Black bears (Ursus americanus) forage selectively in natural environments. To determine if bears also forage selectively for anthropogenic resources we analyzed data on vehicles broken into by bears from Yosemite National Park, California. We classified vehicles into 9 categories based on their make and model and collected data on use (2001–2007) and availability (2004–2005). From 2001 to 2007 bears broke into 908 vehicles at the following rates: minivan (26.0%), sport–utility vehicle (22.5%), small car (17.1%), sedan (13.7%), truck (11.9%), van (4.2%), sports car (1.7%), coupe (1.7%), and station wagon (1.4%). Only use of minivans (29%) during 2004–2005 was significantly higher than expected (7%). We discuss several competing hypotheses about why bears selected minivans.
In ecosystems throughout the world, maintaining viable populations of large carnivores will require that they coexist in a landscape with people that bring anthropogenic resources (e.g., livestock, trash, and pet food) and make them available to wildlife (Conover 2002; Linnell et al. 2001; Woodroffe et al. 2005a). Many large carnivores will readily use anthropogenic food sources, which often leads to conflict and can lower human tolerance for these species (e.g., Beckmann and Berger 2003; Packer et al. 2005; Woodroffe and Ginsberg 1998). Thus, reducing conflict can be a critical component of many conservation plans (Andren et al. 2006; Woodroffe et al. 2005b) as well as an important consideration for lowering economic impacts and threats to human health and safety (Conover 2002; Thirgood et al. 2005).

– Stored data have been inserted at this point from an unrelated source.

(* ===== verification/SniffTheorems.v ===== *)
(** Theorems about the sniffers of [common/sniff]: none panics, the default
    order labels what the order is meant to label, and a stream is recognised
    however it is cut. *)

From S2P Require Import Prelude GoBytes GoSlices GoStrings Netip Metadata RuleItems RuleAction RuleMatch.
From S2P Require Import RuleSemantics Concrete Sniff Ja3 Quic.

(** [route.go], [defaultPacketSniffers]. *)
Definition defaultPacketSniffers {EX : External} {SL : SniffLib} {QC : QuicCrypto} (now : Z) : list packetSniffer :=
  [DomainNameQuery; QUICClientHello; STUNMessage; WireGuard; OpenVPN now; IKE; TailscaleDisco; SIP; UTP;
   UDPTracker; DTLSRecord; NTP].

(** ** No packet panics *)

(** A sniffer that neither panics nor breaks what the QUIC sniffer keeps. *)
Definition robust (s : packetSniffer) : Prop :=
  ∀ m packet, quic_state_ok m → safe (fst (s m packet)) ∧ quic_state_ok (snd (s m packet)).

Lemma sniffed_robust {A} (check : list byte → result A) f :
  (∀ packet, safe (check packet)) → robust (λ m packet, sniffed (check packet) f m).
Proof. intros H m packet Hm. specialize (H packet). unfold sniffed. destruct (check packet); done. Qed.

Ltac sniff_safe :=
  repeat match goal with
  | |- safe (_ ≫= _) => apply safe_bind; [|first [intros ? ?%invalid_if_Ok|intros ? ?; slice_facts]]
  | |- safe (let _ := _ in _) => cbv zeta
  | |- safe (invalid_if _) => apply invalid_if_safe
  | |- safe (and_then _ _) => unfold and_then
  | |- safe (if ?b then _ else _) => let E := fresh "E" in destruct b eqn:E
  | _ => progress solve_safe
  end.

Lemma STUNMessage_robust : robust STUNMessage.
Proof. apply sniffed_robust. intros packet. sniff_safe. Qed.

Lemma ReadU8_Ok bs z bs' : ReadU8 bs = Ok (z, bs') → 0 ≤ z < 256 ∧ len bs = 1 + len bs' ∧ ∃ b, bs = b :: bs' ∧ z = bz b.
Proof.
  unfold ReadU8, ReadBE, ReadFull. intros H. invert_ok. case_match; [|by case_match]. invert_ok. bools.
  destruct bs as [|b bs]; [done|]. cbn. rewrite len_cons. pose proof (bz_range b).
  change (be [b]) with (bz b). eauto 10.
Qed.

Lemma ReadU8_safe bs : safe (ReadU8 bs).
Proof. unfold ReadU8, ReadBE. apply safe_bind; [apply ReadFull_safe|]. by intros [? ?] _. Qed.

(** The extension loop ends within one round per two bytes. *)
Lemma UTP_extensions_safe fuel extension rest : (length rest < fuel)%nat → safe (UTP_extensions fuel extension rest).
Proof.
  revert extension rest. induction fuel as [|fuel IH]; intros extension rest Hf; [lia|].
  cbn [UTP_extensions]. case_match; [done|].
  apply safe_bind; [apply ReadU8_safe|]. intros [e r] (_ & H1 & _)%ReadU8_Ok.
  apply safe_bind; [apply invalid_if_safe|]. intros _ _.
  apply safe_bind; [apply ReadU8_safe|]. intros [l r'] (_ & H2 & _)%ReadU8_Ok.
  pose proof (length_from r' l). unfold len in *. apply IH. lia.
Qed.
(* ===== verification/Router.v ===== *)
(** The router ([route/route.go], [route/group_resolve_lx.go]).

    [matchRule] walks the route rules, running the non-final actions it meets,
    and selects the rule that decides a connection; [routeConnection] and
    [routePacketConnection] act on it; [PreMatch] asks the same rules about a
    flow before there is a connection.  The DNS router, the fake-IP store, the
    process and neighbour lookups and the outbounds are parameters. *)

From S2P Require Import Prelude GoBytes GoSlices GoStrings Netip Metadata RuleItems RuleAction RuleMatch.
From S2P Require Import Sniff Ja3 Quic SniffTheorems.

(** ** Metadata *)

(** The fields of [InboundContext] the route options of a rule set. *)
Record DialOptions : Type := mkDialOptions {
  md_NetworkStrategy : option Z;
  md_NetworkType : list Z;
  md_FallbackNetworkType : list Z;
  md_FallbackDelay : Z;
  md_UDPDisableDomainUnmapping : bool;
  md_UDPConnect : bool;
  md_UDPTimeout : Z;
  md_TLSFragment : bool;
  md_TLSFragmentFallbackDelay : Z;
  md_TLSRecordFragment : bool;
  md_TLSSpoof : string;
  md_TLSSpoofMethod : Method
}.

(** [InboundContext] as the router sees it: what rules and sniffers read, and
    the fields only the router and the outbounds use. *)
Record RouteMetadata : Type := mkRoute {
  rm : SniffMetadata;
  InboundType : string;
  InboundDetour : string;
  LastInbound : string;
  RouteOriginalDestination : Socksaddr;
  OriginDestination : Socksaddr;
  FakeIP : bool;
  dial : DialOptions;
  RouteOutbound : string;
  OutboundChain : list string
}.

(** [metadata] as a rule sees it. *)
Definition ctx (m : RouteMetadata) : InboundContext := sm (rm m).

Definition on_rm (f : SniffMetadata → SniffMetadata) (m : RouteMetadata) : RouteMetadata :=
  match m with mkRoute a b c d e f' g h i j => mkRoute (f a) b c d e f' g h i j end.
Definition on_ctx (f : InboundContext → InboundContext) : RouteMetadata → RouteMetadata := on_rm (on_context f).
Definition on_dial (f : DialOptions → DialOptions) (m : RouteMetadata) : RouteMetadata :=
  match m with mkRoute a b c d e f' g h i j => mkRoute a b c d e f' g (f h) i j end.
Definition set_RouteOriginalDestination (v : Socksaddr) (m : RouteMetadata) : RouteMetadata :=
  match m with mkRoute a b c d _ f g h i j => mkRoute a b c d v f g h i j end.
(** [metadata.OriginDestination = v; metadata.FakeIP = true]. *)
Definition set_FakeIP (v : Socksaddr) (m : RouteMetadata) : RouteMetadata :=
  match m with mkRoute a b c d e _ _ h i j => mkRoute a b c d e v true h i j end.
Definition set_route (outbound : string) (chain : list string) (m : RouteMetadata) : RouteMetadata :=
  match m with mkRoute a b c d e f g h _ _ => mkRoute a b c d e f g h outbound chain end.
(** [metadata.LastInbound = metadata.Inbound; metadata.Inbound =
    metadata.InboundDetour; metadata.InboundDetour = ""]. *)
Definition set_Inbound (v : string) (m : InboundContext) : InboundContext :=
  match m with mkContext _ b c d e f g h i j k l n o p q r s t u w =>
    mkContext v b c d e f g h i j k l n o p q r s t u w end.
Definition take_detour (m : RouteMetadata) : RouteMetadata :=
  match m with mkRoute a b c _ e f g h i j =>
    on_ctx (set_Inbound c) (mkRoute a b EmptyString (Inbound (sm a)) e f g h i j) end.

Definition set_IPVersion (v : Z) (m : InboundContext) : InboundContext :=
  match m with mkContext a _ c d e f g h i j k l n o p q r s t u w =>
    mkContext a v c d e f g h i j k l n o p q r s t u w end.
Definition set_Network (v : string) (m : InboundContext) : InboundContext :=
  match m with mkContext a b _ d e f g h i j k l n o p q r s t u w =>
    mkContext a b v d e f g h i j k l n o p q r s t u w end.
Definition set_Destination (v : Socksaddr) (m : InboundContext) : InboundContext :=
  match m with mkContext a b c d _ f g h i j k l n o p q r s t u w =>
    mkContext a b c d v f g h i j k l n o p q r s t u w end.
Definition set_DestinationAddresses (v : list Addr) (m : InboundContext) : InboundContext :=
  match m with mkContext a b c d e f g h i j _ l n o p q r s t u w =>
    mkContext a b c d e f g h i j v l n o p q r s t u w end.
Definition set_ProcessInfo (v : option ConnectionOwner) (m : InboundContext) : InboundContext :=
  match m with mkContext a b c d e f g h i j k l n o _ q r s t u w =>
    mkContext a b c d e f g h i j k l n o v q r s t u w end.
Definition set_SourceMACAddress (v : option (list byte)) (m : InboundContext) : InboundContext :=
  match m with mkContext a b c d e f g h i j k l n o p _ r s t u w =>
    mkContext a b c d e f g h i j k l n o p v r s t u w end.
Definition set_SourceHostname (v : string) (m : InboundContext) : InboundContext :=
  match m with mkContext a b c d e f g h i j k l n o p q _ s t u w =>
    mkContext a b c d e f g h i j k l n o p q v s t u w end.

(** [metadata.SnifferNames = names; metadata.SniffError = err]. *)
Definition set_sniffed (names : list string) (err : option goerr) (m : SniffMetadata) : SniffMetadata :=
  mkSniffMetadata (sm m) (SniffContext m) names err.

(** ** Outbounds *)

(** [adapter.PreMatchAction]. *)
Inductive PreMatchAction : Type :=
| PreMatchContinue | PreMatchFlow | PreMatchReject | PreMatchDrop | PreMatchBypass | PreMatchHijackDNS.

#[export] Instance PreMatchAction_eq_dec : EqDecision PreMatchAction.
Proof. solve_decision. Defined.

(** An outbound as the router uses it.  A plain outbound has its networks and,
    when it is an [adapter.FlowOutbound], its [PreMatchFlow]; a group has the
    outbound it selects for a network, and whether it picks a node per
    connection ([perConnectionGroupLx]). *)
Inductive AnOutbound : Type :=
| PlainOutbound (tag : string) (networks : list string) (flow : option (string → Addr → PreMatchAction))
| GroupOutbound (tag : string) (networks : list string) (perConnection : bool) (selected : string → option AnOutbound).

(** Induction over an outbound and the outbounds a group can select. *)
Definition AnOutbound_ind' (P : AnOutbound → Prop)
    (Hplain : ∀ tag networks flow, P (PlainOutbound tag networks flow))
    (Hgroup : ∀ tag networks per selected, (∀ n o, selected n = Some o → P o) → P (GroupOutbound tag networks per selected))
    : ∀ o, P o :=
  fix go o := match o with
  | PlainOutbound tag networks flow => Hplain tag networks flow
  | GroupOutbound tag networks per selected => Hgroup tag networks per selected
      (λ n o' H, match selected n as x return x = Some o' → P o' with
        | Some o1 => λ H', eq_ind o1 P (go o1) o' (f_equal (default o1) H')
        | None => λ H', match H' in _ = y return match y with Some _ => P o' | None => True end with eq_refl => I end
        end H)
  end.

Definition Outbound_Tag (o : AnOutbound) : string :=
  match o with PlainOutbound t _ _ | GroupOutbound t _ _ _ => t end.

Section resolve.
Context {EX : External} (strings_ToUpper : string → string).

Definition errUnsupported (network tag : string) : goerr :=
  ErrNew (String.append (strings_ToUpper network) (String.append " is not supported by outbound: " tag)).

The black bear (Ursus americanus) is one of the most adaptable of all large carnivores and conflict with humans is a critical and growing management issue throughout its range (Baruch-Mordo et al. 2008; Hristienko and McDonald 2007; Pelton 2003). Black bears will readily raid trash cans, break into cars and houses, and steal food from campers, but there has been little effort in understanding details of these foraging decisions. In natural environments black bears are known to forage selectively (e.g., on ant species—Auger et al. 2004; Noyce et al. 1997), presumably to enhance energetic gains and lower foraging costs (Schoener 1971). It is reasonable to expect that black bears will show similar selectivity when using anthropogenic food sources as well. Our objective was to determine whether black bears in Yosemite National Park, California, foraged selectively for anthropogenic food sources. We focused on bears breaking into vehicles, but emphasize that understanding details of the foraging behavior of carnivores in anthropogenic environments can help reveal specific causes of conflict, leading to better strategies for reducing availability of anthropogenic foods and preventing conflict.
Materials and Methods
Yosemite National Park is notorious for its century-long conflict between bears and people and where nonlethal management of bears is a high priority (Graber and White 1983; Matthews et al. 2006). Yosemite National Park is located on the western slope of the Sierra Nevada in east-central California, encompassing more than 3,080 km2. We restricted our analyses to Yosemite Valley, which is a small portion (<1%) of the entire park but is where the majority of people come when visiting Yosemite National Park. The valley contains natural habitat ideal for bears as well anthropogenic resources in the form of apple orchards and thousands of people camping each year that bring food attractive to bears. Detailed descriptions of Yosemite National Park and Yosemite Valley are found elsewhere (Graber and White 1983; Matthews et al. 2006) but relevant to this work is a description of the level of tolerance for bears in the park.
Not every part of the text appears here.